== Material provided ==

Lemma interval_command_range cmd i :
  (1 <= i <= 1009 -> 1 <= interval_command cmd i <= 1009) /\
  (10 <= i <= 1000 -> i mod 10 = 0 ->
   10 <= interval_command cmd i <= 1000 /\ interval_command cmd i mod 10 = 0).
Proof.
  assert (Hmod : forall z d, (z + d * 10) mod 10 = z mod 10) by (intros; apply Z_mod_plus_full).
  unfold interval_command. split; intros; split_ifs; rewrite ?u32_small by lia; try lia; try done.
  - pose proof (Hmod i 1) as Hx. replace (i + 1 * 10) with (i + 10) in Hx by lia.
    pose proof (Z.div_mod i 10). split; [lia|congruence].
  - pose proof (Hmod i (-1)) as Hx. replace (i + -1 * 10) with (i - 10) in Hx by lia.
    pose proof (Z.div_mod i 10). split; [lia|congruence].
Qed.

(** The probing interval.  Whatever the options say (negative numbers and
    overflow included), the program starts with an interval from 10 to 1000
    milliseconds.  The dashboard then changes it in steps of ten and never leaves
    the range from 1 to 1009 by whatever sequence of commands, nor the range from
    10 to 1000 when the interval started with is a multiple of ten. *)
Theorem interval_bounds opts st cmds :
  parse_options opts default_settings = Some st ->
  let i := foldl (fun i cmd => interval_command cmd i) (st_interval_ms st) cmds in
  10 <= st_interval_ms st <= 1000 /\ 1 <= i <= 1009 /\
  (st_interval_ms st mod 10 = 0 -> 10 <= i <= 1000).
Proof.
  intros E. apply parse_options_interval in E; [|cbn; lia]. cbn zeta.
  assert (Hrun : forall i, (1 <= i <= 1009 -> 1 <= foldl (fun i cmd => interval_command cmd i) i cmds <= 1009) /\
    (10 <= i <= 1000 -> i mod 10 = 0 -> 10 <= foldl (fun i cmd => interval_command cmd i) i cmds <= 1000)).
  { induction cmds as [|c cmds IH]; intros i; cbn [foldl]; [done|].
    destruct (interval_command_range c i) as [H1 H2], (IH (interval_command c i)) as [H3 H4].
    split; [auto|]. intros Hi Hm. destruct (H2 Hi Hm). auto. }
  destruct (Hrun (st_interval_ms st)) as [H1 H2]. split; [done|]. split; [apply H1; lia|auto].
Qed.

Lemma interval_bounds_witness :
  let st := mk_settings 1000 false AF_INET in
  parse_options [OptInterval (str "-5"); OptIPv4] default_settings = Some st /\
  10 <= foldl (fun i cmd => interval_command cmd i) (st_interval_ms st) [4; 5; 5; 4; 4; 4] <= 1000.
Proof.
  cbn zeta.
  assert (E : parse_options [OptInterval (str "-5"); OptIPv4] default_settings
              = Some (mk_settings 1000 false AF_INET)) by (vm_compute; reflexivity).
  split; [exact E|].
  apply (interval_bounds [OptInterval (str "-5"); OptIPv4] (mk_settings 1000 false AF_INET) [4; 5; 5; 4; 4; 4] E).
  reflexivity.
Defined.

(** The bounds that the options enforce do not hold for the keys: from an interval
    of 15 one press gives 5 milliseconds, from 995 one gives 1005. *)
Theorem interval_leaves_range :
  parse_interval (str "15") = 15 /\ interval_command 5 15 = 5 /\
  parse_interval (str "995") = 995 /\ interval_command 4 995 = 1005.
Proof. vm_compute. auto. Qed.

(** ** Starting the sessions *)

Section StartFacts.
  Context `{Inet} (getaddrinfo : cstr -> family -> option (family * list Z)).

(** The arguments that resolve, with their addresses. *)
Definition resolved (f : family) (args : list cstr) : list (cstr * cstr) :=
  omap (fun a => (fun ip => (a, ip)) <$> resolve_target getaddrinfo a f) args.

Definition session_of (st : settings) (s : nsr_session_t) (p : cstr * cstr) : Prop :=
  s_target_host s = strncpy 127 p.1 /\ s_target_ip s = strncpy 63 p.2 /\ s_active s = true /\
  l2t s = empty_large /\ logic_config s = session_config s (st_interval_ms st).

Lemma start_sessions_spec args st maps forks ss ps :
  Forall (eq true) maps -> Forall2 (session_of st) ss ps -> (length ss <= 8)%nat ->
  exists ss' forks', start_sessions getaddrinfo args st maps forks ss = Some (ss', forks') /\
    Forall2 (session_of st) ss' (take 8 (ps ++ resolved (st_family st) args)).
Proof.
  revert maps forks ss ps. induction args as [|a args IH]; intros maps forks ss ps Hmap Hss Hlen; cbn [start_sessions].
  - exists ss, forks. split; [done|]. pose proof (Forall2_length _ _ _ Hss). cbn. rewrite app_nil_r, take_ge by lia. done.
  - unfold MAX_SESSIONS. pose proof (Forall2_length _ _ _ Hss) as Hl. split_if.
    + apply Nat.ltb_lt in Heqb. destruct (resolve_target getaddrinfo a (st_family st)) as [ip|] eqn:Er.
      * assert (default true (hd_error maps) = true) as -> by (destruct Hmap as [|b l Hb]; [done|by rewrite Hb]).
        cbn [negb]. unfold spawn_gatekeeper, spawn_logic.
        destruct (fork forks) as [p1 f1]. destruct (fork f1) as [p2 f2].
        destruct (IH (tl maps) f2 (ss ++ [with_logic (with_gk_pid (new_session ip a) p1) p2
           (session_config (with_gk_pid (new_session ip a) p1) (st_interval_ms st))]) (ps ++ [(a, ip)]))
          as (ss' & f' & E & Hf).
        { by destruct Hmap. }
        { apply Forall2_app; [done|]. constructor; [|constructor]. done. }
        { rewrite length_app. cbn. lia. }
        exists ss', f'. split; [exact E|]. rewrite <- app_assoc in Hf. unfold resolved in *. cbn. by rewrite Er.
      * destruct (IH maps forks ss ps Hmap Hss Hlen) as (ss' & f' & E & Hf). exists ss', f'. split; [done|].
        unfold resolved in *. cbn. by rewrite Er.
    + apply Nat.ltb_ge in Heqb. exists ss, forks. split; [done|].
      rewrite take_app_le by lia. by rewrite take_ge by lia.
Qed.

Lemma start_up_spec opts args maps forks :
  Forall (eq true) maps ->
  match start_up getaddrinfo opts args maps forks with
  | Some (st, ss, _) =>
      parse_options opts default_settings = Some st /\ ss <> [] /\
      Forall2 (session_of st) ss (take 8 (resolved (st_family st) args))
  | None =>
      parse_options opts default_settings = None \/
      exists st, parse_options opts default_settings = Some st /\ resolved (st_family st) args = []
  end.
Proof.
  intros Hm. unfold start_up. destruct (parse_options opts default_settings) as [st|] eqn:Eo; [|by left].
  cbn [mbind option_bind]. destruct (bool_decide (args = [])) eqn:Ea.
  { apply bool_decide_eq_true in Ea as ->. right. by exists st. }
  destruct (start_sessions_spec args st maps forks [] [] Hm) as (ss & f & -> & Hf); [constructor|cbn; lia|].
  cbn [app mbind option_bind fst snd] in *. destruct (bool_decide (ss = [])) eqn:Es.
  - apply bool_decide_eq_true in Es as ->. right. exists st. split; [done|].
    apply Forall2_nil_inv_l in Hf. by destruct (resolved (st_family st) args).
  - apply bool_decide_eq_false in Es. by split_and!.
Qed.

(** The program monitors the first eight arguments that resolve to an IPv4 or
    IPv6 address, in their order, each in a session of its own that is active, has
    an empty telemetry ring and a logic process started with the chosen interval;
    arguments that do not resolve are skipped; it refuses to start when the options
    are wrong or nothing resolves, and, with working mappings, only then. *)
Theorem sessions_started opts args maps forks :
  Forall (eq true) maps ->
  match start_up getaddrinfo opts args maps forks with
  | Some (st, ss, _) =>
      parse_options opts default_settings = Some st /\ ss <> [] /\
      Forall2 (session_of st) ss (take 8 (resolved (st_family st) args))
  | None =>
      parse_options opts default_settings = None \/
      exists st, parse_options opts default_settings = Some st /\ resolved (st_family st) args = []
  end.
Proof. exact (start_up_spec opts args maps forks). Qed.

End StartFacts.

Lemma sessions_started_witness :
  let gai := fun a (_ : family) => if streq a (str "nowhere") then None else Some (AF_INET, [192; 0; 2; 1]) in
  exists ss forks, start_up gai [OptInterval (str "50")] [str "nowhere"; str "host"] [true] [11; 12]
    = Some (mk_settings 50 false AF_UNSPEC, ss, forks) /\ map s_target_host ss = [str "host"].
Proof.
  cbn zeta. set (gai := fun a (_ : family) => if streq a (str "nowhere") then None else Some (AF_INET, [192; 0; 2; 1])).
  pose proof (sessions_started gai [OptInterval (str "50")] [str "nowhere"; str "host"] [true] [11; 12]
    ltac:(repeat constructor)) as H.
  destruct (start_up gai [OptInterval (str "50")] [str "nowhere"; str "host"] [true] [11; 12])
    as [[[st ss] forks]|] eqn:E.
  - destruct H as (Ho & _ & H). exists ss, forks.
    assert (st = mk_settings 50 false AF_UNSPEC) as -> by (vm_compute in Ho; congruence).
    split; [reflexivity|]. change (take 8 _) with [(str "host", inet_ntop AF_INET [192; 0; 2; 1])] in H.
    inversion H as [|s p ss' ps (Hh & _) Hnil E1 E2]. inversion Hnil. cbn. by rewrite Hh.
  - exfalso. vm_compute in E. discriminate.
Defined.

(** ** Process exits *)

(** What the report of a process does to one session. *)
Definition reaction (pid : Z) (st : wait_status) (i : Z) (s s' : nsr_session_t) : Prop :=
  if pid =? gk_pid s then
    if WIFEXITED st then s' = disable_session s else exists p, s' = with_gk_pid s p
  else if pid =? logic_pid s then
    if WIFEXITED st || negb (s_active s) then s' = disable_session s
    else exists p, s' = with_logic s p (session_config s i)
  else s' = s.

===

### Task to carry out
Repeat exactly the lines of the data from the first one through the line with "overflow included), the", both of them included.

### Task answer
Lemma interval_command_range cmd i :
  (1 <= i <= 1009 -> 1 <= interval_command cmd i <= 1009) /\
  (10 <= i <= 1000 -> i mod 10 = 0 ->
   10 <= interval_command cmd i <= 1000 /\ interval_command cmd i mod 10 = 0).
Proof.
  assert (Hmod : forall z d, (z + d * 10) mod 10 = z mod 10) by (intros; apply Z_mod_plus_full).
  unfold interval_command. split; intros; split_ifs; rewrite ?u32_small by lia; try lia; try done.
  - pose proof (Hmod i 1) as Hx. replace (i + 1 * 10) with (i + 10) in Hx by lia.
    pose proof (Z.div_mod i 10). split; [lia|congruence].
  - pose proof (Hmod i (-1)) as Hx. replace (i + -1 * 10) with (i - 10) in Hx by lia.
    pose proof (Z.div_mod i 10). split; [lia|congruence].
Qed.

(** The probing interval.  Whatever the options say (negative numbers and
    overflow included), the program starts with an interval from 10 to 1000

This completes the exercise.